Thursday, June 16, 2016


I logged into an old email account yesterday by accident and stumbled upon an email my boyfriend wrote to me while I was in Honduras. “I hope all is well,” it started off. “Pretty crazy week here in America. Have you been getting the same barrage of news down there? I could imagine it seems like the U.S. is falling apart from down there. But all is well for the most part.”

I didn’t know what he was referring to so I looked it up. 04/21/13. Google told me that this was around the time of the Boston Marathon bombing. The irony that he was calming me down, telling me that everything was fine in America was illuminating.


The past week has been a rough one for us all.

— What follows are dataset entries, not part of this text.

(* ===== verification/AttestationProofs.v ===== *)
(** * Placement attestations: every interleaving

    The statements that write [resident_placement_attestations] as the steps
    of a machine.  Its state records, beside the tables, the identifiers ever
    issued and the key each attestation was redeemed under: a row disappears
    with its process or its lease, and what it was redeemed for must not be
    forgotten.  A redemption is three moments (its checks, the settling of the
    consumption, the answer), with steps of other requests between them. *)

From S2P Require Import Prelude Text BootstrapStore CoreTypes LifecycleContract Json Store Leases SandboxLifecycle World.
From S2P Require Import Authz Scopes Claim SterilePool PoolController SterileCells ResidentContract ResidentAttestations.

Record AState : Type := mkAState {
  as_db : Db World;
  as_issued : gset Uuid;
  as_redeemed : gmap Uuid Uuid
}.

Abbreviation attestations db := (resident_placement_attestations (world db)).

(** A transaction that is not one of the handlers': rows may disappear, none
    appears, and no redemption changes. *)
Definition attestations_kept (db db' : Db World) : Prop :=
  forall id a', attestations db' !! id = Some a' ->
    exists a, attestations db !! id = Some a /\
      at_consumed_at a' = at_consumed_at a /\ at_redeem_idempotency_key a' = at_redeem_idempotency_key a.

Section AttestationMachine.
Context `{UuidLib} `{SerdeLib} `{CellLib} `{AttestationLib}.

(** What the consume statement records. *)
Definition note_redemption (id key : Uuid) (outcome : result bool ApiError) (m : gmap Uuid Uuid) : gmap Uuid Uuid :=
  match outcome with Ok true => <[id := key]> m | _ => m end.

Inductive attestation_step : AState -> AState -> Prop :=
| as_issue s rt key tenant sandbox_id process_id generation lease_id :
    new_uuid rt 0 ∉ as_issued s ->
    attestation_step s
      (mkAState (issue_resident_placement_attestation rt key tenant sandbox_id process_id generation lease_id
                   (as_db s)).2 ({[new_uuid rt 0]} ∪ as_issued s) (as_redeemed s))
| as_consume s now tenant id key :
    let out := run_tx (consume_attestation now tenant id key) (as_db s) in
    attestation_step s (mkAState out.2 (as_issued s) (note_redemption id key out.1 (as_redeemed s)))
| as_pod s now tenant process_id g lease_id pod_name pod_uid :
    attestation_step s
      (mkAState (run_tx (record_attestation_pod now tenant process_id g lease_id pod_name pod_uid) (as_db s)).2
         (as_issued s) (as_redeemed s))
| as_other s db' : attestations_kept (as_db s) db' ->
    attestation_step s (mkAState db' (as_issued s) (as_redeemed s)).

Definition attestation_reachable (s : AState) : Prop :=
  exists db0, attestations db0 = ∅ /\ rtc attestation_step (mkAState db0 ∅ ∅) s.

(** What the record says of a row: unredeemed, or redeemed under its key. *)
Definition row_recorded (redeemed : gmap Uuid Uuid) (id : Uuid) (a : AttestationRow) : Prop :=
  (at_consumed_at a = None -> redeemed !! id = None) /\ redeemed !! id = at_redeem_idempotency_key a /\
  (at_redeem_idempotency_key a = None -> at_consumed_at a = None).

Record attestation_inv (s : AState) : Prop := {
  ai_issued : dom (attestations (as_db s)) ⊆ as_issued s;
  ai_redeemed : dom (as_redeemed s) ⊆ as_issued s;
  ai_rows : map_Forall (row_recorded (as_redeemed s)) (attestations (as_db s))
}.

(** *** The statements *)

Lemma kept_inv s db' : attestations_kept (as_db s) db' -> attestation_inv s ->
  attestation_inv (mkAState db' (as_issued s) (as_redeemed s)).
Proof.
  intros Hk [Hi Hr Hw]. split; simpl; [|done|].
  - intros id [a' Ha]%elem_of_dom. destruct (Hk _ _ Ha) as (a & Ha0 & _). apply Hi, elem_of_dom. by exists a.
  - intros id a' Ha. destruct (Hk _ _ Ha) as (a & Ha0 & Hc & Hkey). apply Hw in Ha0. unfold row_recorded in *.
    by rewrite Hc, Hkey.
Qed.

Lemma pod_kept now tenant p g l n u : tx_rel attestations_kept (record_attestation_pod now tenant p g l n u).
Proof.
  intros db c db' Hc. unfold record_attestation_pod in Hc. tx_step Hc. tx_step Hm. world_step Hc. tx_step Hc.
  intros id a'. simpl. rewrite lookup_update_rows. destruct (attestations db1 !! id) as [a0|]; [|done].
  intros [= <-]. exists a0. split; [done|]. by case_match.
Qed.

Lemma insert_attestation_ok id a db u db' : insert_attestation id a db = Ok (u, db') ->
  db' = db \/ attestations db !! id = None /\ attestations db' = <[id := a]> (attestations db).
Proof.
  unfold insert_attestation. intros Hc. tx_step Hc. tx_step Hm. case_match; [tx_step Hc; by left|].
  case_match eqn:E; [|by tx_step Hc]. apply andb_true_iff in E as [E _]. case_match; [|by tx_step Hc].
  world_step Hc. right. simpl. split; [|done]. by destruct (attestations db1 !! id).
Qed.

Lemma issue_ok rt key tenant sb p g l db :
  let db' := (issue_resident_placement_attestation rt key tenant sb p g l db).2 in
  db' = db \/ exists a, at_consumed_at a = None /\ at_redeem_idempotency_key a = None /\
    attestations db !! new_uuid rt 0 = None /\ attestations db' = <[new_uuid rt 0 := a]> (attestations db).
Proof.
  unfold issue_resident_placement_attestation. destruct key as [k|]; [|by left].
  destruct (placement_fence_on _ _ _ _ _ _) as [f|]; [|by left]. case_match; [by left|]. cbv zeta.
  unfold run_tx. destruct (insert_attestation _ _ db) as [[u db']|] eqn:E; [|by left].
  apply insert_attestation_ok in E as [->|[Hn He]]; [by left|]. right. eexists. by split_and!; cycle 3; [exact He|..].
Qed.

Lemma consume_attestation_ok now tenant id key db b db' :
  consume_attestation now tenant id key db = Ok (b, db') ->
  if b then exists a, attestations db !! id = Some a /\ at_consumed_at a = None /\
    attestations db' = <[id := attestation_set_redeemed now key a]> (attestations db)
  else attestations db' = attestations db.
Proof.
  unfold consume_attestation. intros Hc. tx_step Hc. tx_step Hm. destruct (update_row _ _ _ _) as [u m] eqn:E.
  case_match; [|by tx_step Hc]. world_step Hc. tx_step Hc. destruct b.
  - apply update_row_true in E as (row & Hrow & Hg & ->). exists row. split_and!; [done| |done].
    unfold may_redeem in Hg. rewrite !andb_true_iff in Hg. destruct Hg as (((_ & Hn) & _) & _). by destruct (at_consumed_at row).
  - by apply update_row_false in E as ->.
Qed.

Lemma step_inv_attestations s s' : attestation_step s s' -> attestation_inv s -> attestation_inv s'.
Proof.
  intros [s0 rt key tenant sb p g l Hn|s0 now tenant id key out|s0 now tenant p g l n u|s0 db' Hk] Hi.
  - destruct (issue_ok rt key tenant sb p g l (as_db s0)) as [Heq|(a & Hc & Hk & Hnone & He)];
      destruct Hi as [Hd Hr Hw].
    + rewrite Heq. split; simpl; [set_solver | set_solver | done].
    + split; simpl; [rewrite He, dom_insert_L; set_solver | set_solver |]. rewrite He. apply map_Forall_insert_2; [|done].
      assert (Hnr : as_redeemed s0 !! new_uuid rt 0 = None) by (apply not_elem_of_dom; set_solver).
      unfold row_recorded. by rewrite Hc, Hk, Hnr.
  - unfold out. clear out. unfold run_tx. destruct (consume_attestation now tenant id key (as_db s0)) as [[b db']|] eqn:E;
      simpl; [|by destruct s0]. apply consume_attestation_ok in E. destruct Hi as [Hd Hr Hw]. destruct b.
    + destruct E as (a & Ha & Hc & He). assert (Hid : id ∈ as_issued s0) by (apply Hd, elem_of_dom; by exists a).
      split; simpl; [rewrite He, dom_insert_L; set_solver | rewrite dom_insert_L; set_solver |]. rewrite He.
      intros id' a'. unfold row_recorded. destruct (decide (id' = id)) as [->|Hne].
      * rewrite !lookup_insert_eq. by intros [= <-].
      * rewrite !lookup_insert_ne by done. apply Hw.
    + split; simpl; rewrite ?E; done.
  - apply kept_inv; [|done]. unfold run_tx.
    destruct (record_attestation_pod _ _ _ _ _ _ _ _) as [[c db']|] eqn:E; simpl; [by eapply pod_kept|].
    intros id a Ha. by exists a.
  - by apply kept_inv.
Qed.

Lemma step_grows s s' : attestation_step s s' -> attestation_inv s -> as_redeemed s ⊆ as_redeemed s'.
Proof.
  intros [| s0 now tenant id key out | |] Hi; try done. simpl. unfold out, run_tx.
  destruct (consume_attestation now tenant id key (as_db s0)) as [[b db']|] eqn:E; simpl; [|done].
  destruct b; [|done]. apply consume_attestation_ok in E as (a & Ha & Hc & _).
  apply insert_subseteq. apply (ai_rows _ Hi id a Ha), Hc.
Qed.

Lemma steps_inv_grow s s' : rtc attestation_step s s' -> attestation_inv s ->
  attestation_inv s' /\ as_redeemed s ⊆ as_redeemed s'.
Proof.
  induction 1 as [|x y z Hxy _ IH]; [done|]. intros Hi. destruct IH as [Hz Hg]; [by eapply step_inv_attestations|].
  split; [done|]. etrans; [by eapply step_grows | done].
Qed.

Lemma attestation_reachable_inv s : attestation_reachable s -> attestation_inv s.
Proof.
  intros (db0 & He & Hs). apply steps_inv_grow in Hs as [? _]; [done|].
  split; simpl; rewrite ?He; [by rewrite dom_empty_L | by rewrite dom_empty_L | apply map_Forall_empty].
Qed.

(** *** Redemptions *)

(** The state a redemption leaves when its consumption is settled. *)
Definition after_settle (now : Z) (tenant : string) (q : RedeemRequest) (r : AttestationRecord) (s : AState) : AState :=
  match rec_consumed_at r with
  | Some _ => s
  | None =>
      let out := run_tx (consume_attestation now tenant (rec_id r) (rdm_idempotency_key q)) (as_db s) in
      mkAState out.2 (as_issued s) (note_redemption (rec_id r) (rdm_idempotency_key q) out.1 (as_redeemed s))
  end.

Lemma after_settle_db now tenant q r s :
  as_db (after_settle now tenant q r s) = (settle_redemption now tenant q r (as_db s)).2.
Proof.
  unfold after_settle, settle_redemption. destruct (rec_consumed_at r); [by case_bool_decide|]. simpl.
  by destruct (run_tx _ _) as [[[]|] db].
Qed.

Lemma after_settle_steps now tenant q r s : rtc attestation_step s (after_settle now tenant q r s).
Proof. unfold after_settle. destruct (rec_consumed_at r); [done|]. apply rtc_once. by constructor. Qed.

Lemma record_from_row_ok id a r : record_from_row id a = Ok r ->
  rec_id r = id /\ rec_consumed_at r = at_consumed_at a /\ rec_redeem_idempotency_key r = at_redeem_idempotency_key a /\
  rec_tenant_id r = at_tenant_id a.
Proof.
  unfold record_from_row. intros (? & _ & Hr)%bind_ok. apply bind_ok in Hr as (? & _ & Hr).
  apply bind_ok in Hr as (? & _ & Hr). case_match; [|done]. by injection Hr as <-.
Qed.

Lemma redeem_checks_row now key tenant q db r : redeem_checks now key tenant q db = Ok r ->
  exists a, attestations db !! rec_id r = Some a /\ rec_consumed_at r = at_consumed_at a /\
    rec_redeem_idempotency_key r = at_redeem_idempotency_key a.
Proof.
  unfold redeem_checks. case_match; [|done]. destruct key as [k|]; [|done]. intros (r0 & Hr & Hc)%bind_ok.
  case_match; [|done]. apply bind_ok in Hc as (? & _ & [= <-]). unfold fetch_record_for_token in Hr.
  destruct (find _ _) as [[id a]|] eqn:E; [|done]. apply find_some in E as [Hin _].
  apply list_elem_of_In, elem_of_map_to_list in Hin. apply record_from_row_ok in Hr as (<- & ? & ? & _). by exists a.
Qed.

Lemma fetch_by_id_row db tenant id r : fetch_record_by_id db tenant id = Ok r ->
  exists a, attestations db !! id = Some a /\ rec_redeem_idempotency_key r = at_redeem_idempotency_key a.
Proof.
  unfold fetch_record_by_id. destruct (attestations db !! id) as [a|]; [|done]. case_match; [|done].
  intros (_ & _ & ? & _)%record_from_row_ok. by exists a.
Qed.

(** A settled redemption is on record under its key. *)
Lemma settled_recorded now now' key tenant q r s0 s1 :
  attestation_inv s0 -> redeem_checks now key tenant q (as_db s0) = Ok r -> rtc attestation_step s0 s1 ->
  (settle_redemption now' tenant q r (as_db s1)).1 = Ok tt ->
  as_redeemed (after_settle now' tenant q r s1) !! rec_id r = Some (rdm_idempotency_key q).
Proof.
  intros Hi Hk Hs Hok. destruct (steps_inv_grow _ _ Hs Hi) as [Hi1 Hg].
  destruct (redeem_checks_row _ _ _ _ _ _ Hk) as (a & Ha & Hc & Hkey). apply (ai_rows _ Hi) in Ha as (_ & Hrec & _).
  destruct (steps_inv_grow _ _ (after_settle_steps now' tenant q r s1) Hi1) as [Hi2 _].
  pose proof (after_settle_db now' tenant q r s1) as Hdb. unfold settle_redemption in Hok, Hdb.
  unfold after_settle in *. destruct (rec_consumed_at r) eqn:Er.
  - simpl in Hok. case_bool_decide as Hkk; [|done]. eapply lookup_weaken; [|exact Hg]. by rewrite Hrec, <-Hkey.
  - destruct (run_tx _ _) as [[[]|e] db] eqn:Er'; simpl in *; [by rewrite lookup_insert_eq| |done].
    apply bind_ok in Hok as (raced & Hf & Hb). case_bool_decide as Hkk; [|done].
    apply fetch_by_id_row in Hf as (a' & Ha' & Hkey'). apply (ai_rows _ Hi2) in Ha' as (_ & Hrec' & _). simpl in Hrec'.
    by rewrite Hrec', <-Hkey'.
Qed.

(** C7. A placement proof is redeemed for one idempotency key: when two
    redemptions of the same attestation succeed, the second settled any time
    after the first, each with steps of other requests between its checks and
    its settling, they carry the same key; also when rows have disappeared in
    the meantime. *)
Theorem proof_redeemed_for_one_key s0 s1 t0 t1 n0 n1 n2 n3 key key' tenant tenant' q q' r r' :
  attestation_reachable s0 -> redeem_checks n0 key tenant q (as_db s0) = Ok r -> rtc attestation_step s0 s1 ->
  (settle_redemption n1 tenant q r (as_db s1)).1 = Ok tt ->
  attestation_reachable t0 -> redeem_checks n2 key' tenant' q' (as_db t0) = Ok r' -> rtc attestation_step t0 t1 ->
  (settle_redemption n3 tenant' q' r' (as_db t1)).1 = Ok tt ->
  rtc attestation_step (after_settle n1 tenant q r s1) t1 ->
  rec_id r' = rec_id r -> rdm_idempotency_key q' = rdm_idempotency_key q.
Proof.
  intros Hs%attestation_reachable_inv Hk Hs1 Hok Ht%attestation_reachable_inv Hk' Ht1 Hok' Hst Hid.
  pose proof (settled_recorded _ _ _ _ _ _ _ _ Hs Hk Hs1 Hok) as H1'.
  pose proof (settled_recorded _ _ _ _ _ _ _ _ Ht Hk' Ht1 Hok') as H2'.
  assert (Hinv : attestation_inv (after_settle n1 tenant q r s1)).
  { eapply steps_inv_grow; [|exact Hs]. etrans; [exact Hs1 | apply after_settle_steps]. }
  assert (Hgrow : as_redeemed (after_settle n1 tenant q r s1) ⊆ as_redeemed (after_settle n3 tenant' q' r' t1)).
  { eapply steps_inv_grow; [|exact Hinv]. etrans; [exact Hst | apply after_settle_steps]. }
  rewrite Hid in H2'. eapply lookup_weaken in H1'; [|exact Hgrow]. congruence.
Qed.
End AttestationMachine.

A few Mondays ago, I was able to see a friend who flew in from California briefly. My friends and I got together to pick up brie and salad makings and wine after work. We proceeded to sit in my backyard underneath a blue sky, picking at the food, talking about the Stanford case, gentrification, and the spike in shootings that have come with summer. It felt necessary to vent, to move inside when the sun had set and continue talking it over.

Then Sunday morning came. I quickly learned that it was Latin night at Pulse; the club was divided into separate rooms playing salsa, merengue, bachata, and reggaeton. The news of the shooting hurt for many reasons. Oddly enough it hurt me as a dancer. It hurt as it does when you expand your community and learn to know other places of refuge.


I have been reading a lot about individual action lately and whether or not it can attempt to address the societal woes that plague us, namely segregated communities and the violence it maintains. I could paraphrase the articles that have stayed with me but that wouldn't be doing the work justice so instead, I’ll just highly recommend Nikole Hannah-Jones' piece about segregation in New York City and Josh Michtom’s advice regarding gentrification and the futility of individual action in general. 

These articles remind me that there are answers out there. Not easy ones, but I'm okay with that.